------ DATA IN THIS EXERCISE
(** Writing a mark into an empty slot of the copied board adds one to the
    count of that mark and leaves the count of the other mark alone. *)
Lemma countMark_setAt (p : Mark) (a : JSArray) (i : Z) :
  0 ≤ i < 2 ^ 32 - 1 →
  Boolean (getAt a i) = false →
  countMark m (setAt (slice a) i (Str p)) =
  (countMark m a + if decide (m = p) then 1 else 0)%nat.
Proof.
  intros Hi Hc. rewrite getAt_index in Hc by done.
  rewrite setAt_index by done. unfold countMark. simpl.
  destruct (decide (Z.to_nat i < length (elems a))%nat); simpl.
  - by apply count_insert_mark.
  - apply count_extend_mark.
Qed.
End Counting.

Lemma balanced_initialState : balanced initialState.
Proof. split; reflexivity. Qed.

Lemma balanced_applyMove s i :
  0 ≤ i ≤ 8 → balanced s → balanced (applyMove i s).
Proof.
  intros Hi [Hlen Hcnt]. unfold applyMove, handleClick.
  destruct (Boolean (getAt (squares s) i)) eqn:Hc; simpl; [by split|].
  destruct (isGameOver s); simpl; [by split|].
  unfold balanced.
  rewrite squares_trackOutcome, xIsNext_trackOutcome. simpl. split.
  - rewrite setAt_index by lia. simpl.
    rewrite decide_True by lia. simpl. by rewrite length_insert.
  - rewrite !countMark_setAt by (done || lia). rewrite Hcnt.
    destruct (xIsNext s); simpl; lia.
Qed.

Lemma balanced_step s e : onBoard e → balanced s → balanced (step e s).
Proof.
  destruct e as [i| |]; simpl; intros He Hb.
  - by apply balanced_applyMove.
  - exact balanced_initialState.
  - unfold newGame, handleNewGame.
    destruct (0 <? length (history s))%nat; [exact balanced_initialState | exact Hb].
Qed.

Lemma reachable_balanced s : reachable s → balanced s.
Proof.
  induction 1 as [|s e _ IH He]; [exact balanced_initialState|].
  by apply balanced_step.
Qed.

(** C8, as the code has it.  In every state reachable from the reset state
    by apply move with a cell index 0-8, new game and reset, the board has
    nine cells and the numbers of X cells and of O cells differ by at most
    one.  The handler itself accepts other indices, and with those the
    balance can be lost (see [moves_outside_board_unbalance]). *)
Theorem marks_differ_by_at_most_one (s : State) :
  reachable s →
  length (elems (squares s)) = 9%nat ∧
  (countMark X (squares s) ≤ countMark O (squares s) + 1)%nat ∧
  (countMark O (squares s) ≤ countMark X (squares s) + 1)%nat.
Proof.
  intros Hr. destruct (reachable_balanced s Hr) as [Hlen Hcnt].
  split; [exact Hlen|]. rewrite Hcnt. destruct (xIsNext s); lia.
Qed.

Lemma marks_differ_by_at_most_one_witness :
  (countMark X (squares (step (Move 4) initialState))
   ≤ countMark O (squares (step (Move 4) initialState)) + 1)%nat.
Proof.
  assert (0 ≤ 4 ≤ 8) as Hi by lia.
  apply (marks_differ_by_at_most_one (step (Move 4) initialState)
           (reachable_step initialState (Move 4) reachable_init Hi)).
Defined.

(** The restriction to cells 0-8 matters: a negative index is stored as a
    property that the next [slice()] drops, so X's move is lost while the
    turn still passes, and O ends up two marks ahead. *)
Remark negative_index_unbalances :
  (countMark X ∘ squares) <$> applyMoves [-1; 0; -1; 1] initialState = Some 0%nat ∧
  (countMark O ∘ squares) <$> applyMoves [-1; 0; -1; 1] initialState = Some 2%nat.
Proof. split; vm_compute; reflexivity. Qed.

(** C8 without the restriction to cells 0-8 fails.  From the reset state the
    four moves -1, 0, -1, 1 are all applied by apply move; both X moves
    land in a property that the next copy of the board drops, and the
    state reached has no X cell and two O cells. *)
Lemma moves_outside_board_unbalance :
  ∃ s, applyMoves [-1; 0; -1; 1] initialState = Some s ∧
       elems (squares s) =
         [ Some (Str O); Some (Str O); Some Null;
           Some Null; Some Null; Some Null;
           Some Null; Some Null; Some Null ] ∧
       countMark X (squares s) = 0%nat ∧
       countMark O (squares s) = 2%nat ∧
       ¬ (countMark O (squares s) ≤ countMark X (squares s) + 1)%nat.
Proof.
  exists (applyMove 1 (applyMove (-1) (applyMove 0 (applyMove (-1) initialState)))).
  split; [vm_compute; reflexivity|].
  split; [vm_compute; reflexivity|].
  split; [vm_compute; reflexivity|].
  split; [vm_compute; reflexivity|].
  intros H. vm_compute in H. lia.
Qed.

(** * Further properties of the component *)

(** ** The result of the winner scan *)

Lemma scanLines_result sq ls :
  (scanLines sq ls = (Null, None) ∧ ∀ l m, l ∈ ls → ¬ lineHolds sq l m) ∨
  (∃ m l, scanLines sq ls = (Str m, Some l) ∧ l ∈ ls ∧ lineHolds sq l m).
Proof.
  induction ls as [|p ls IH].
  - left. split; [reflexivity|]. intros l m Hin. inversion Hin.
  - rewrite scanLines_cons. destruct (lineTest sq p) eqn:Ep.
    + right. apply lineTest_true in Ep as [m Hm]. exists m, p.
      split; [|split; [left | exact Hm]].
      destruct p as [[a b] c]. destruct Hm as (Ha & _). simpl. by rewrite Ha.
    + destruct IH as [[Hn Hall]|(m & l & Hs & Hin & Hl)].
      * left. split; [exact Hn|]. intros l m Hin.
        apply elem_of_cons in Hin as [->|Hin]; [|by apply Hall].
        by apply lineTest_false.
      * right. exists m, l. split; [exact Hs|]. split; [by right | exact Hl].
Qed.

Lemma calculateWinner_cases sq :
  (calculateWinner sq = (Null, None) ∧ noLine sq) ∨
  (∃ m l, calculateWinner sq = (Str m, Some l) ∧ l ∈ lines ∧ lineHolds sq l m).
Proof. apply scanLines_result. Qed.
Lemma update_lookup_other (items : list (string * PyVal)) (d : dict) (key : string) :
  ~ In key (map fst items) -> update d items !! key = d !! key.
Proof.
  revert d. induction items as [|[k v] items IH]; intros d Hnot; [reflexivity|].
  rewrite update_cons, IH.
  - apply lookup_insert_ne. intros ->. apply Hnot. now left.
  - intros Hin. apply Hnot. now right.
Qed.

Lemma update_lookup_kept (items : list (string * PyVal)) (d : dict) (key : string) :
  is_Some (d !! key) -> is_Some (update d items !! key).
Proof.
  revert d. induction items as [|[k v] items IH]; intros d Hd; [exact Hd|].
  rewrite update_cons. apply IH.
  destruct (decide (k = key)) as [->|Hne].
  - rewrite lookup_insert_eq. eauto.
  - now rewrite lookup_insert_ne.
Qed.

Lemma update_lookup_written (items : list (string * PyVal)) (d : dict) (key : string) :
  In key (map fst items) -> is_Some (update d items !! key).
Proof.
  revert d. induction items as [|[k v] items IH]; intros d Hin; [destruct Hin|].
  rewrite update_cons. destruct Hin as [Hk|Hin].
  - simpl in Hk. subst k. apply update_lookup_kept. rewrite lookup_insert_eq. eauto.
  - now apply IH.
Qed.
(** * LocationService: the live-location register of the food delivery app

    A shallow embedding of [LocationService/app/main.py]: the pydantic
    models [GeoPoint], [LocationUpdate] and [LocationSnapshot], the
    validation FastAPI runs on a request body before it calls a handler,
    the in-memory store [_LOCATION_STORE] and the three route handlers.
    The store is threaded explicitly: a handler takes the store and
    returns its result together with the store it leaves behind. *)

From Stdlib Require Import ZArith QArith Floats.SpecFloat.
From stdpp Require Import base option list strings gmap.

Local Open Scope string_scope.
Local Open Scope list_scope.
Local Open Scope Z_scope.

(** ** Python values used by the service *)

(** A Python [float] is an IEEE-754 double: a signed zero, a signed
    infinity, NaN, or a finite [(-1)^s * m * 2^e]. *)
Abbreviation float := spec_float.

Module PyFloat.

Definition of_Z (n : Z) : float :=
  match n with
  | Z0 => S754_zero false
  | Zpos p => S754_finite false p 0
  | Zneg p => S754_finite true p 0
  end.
------------
List every line from the entries above in which "Open" appears.

Local Open Scope string_scope.
Local Open Scope list_scope.
Local Open Scope Z_scope.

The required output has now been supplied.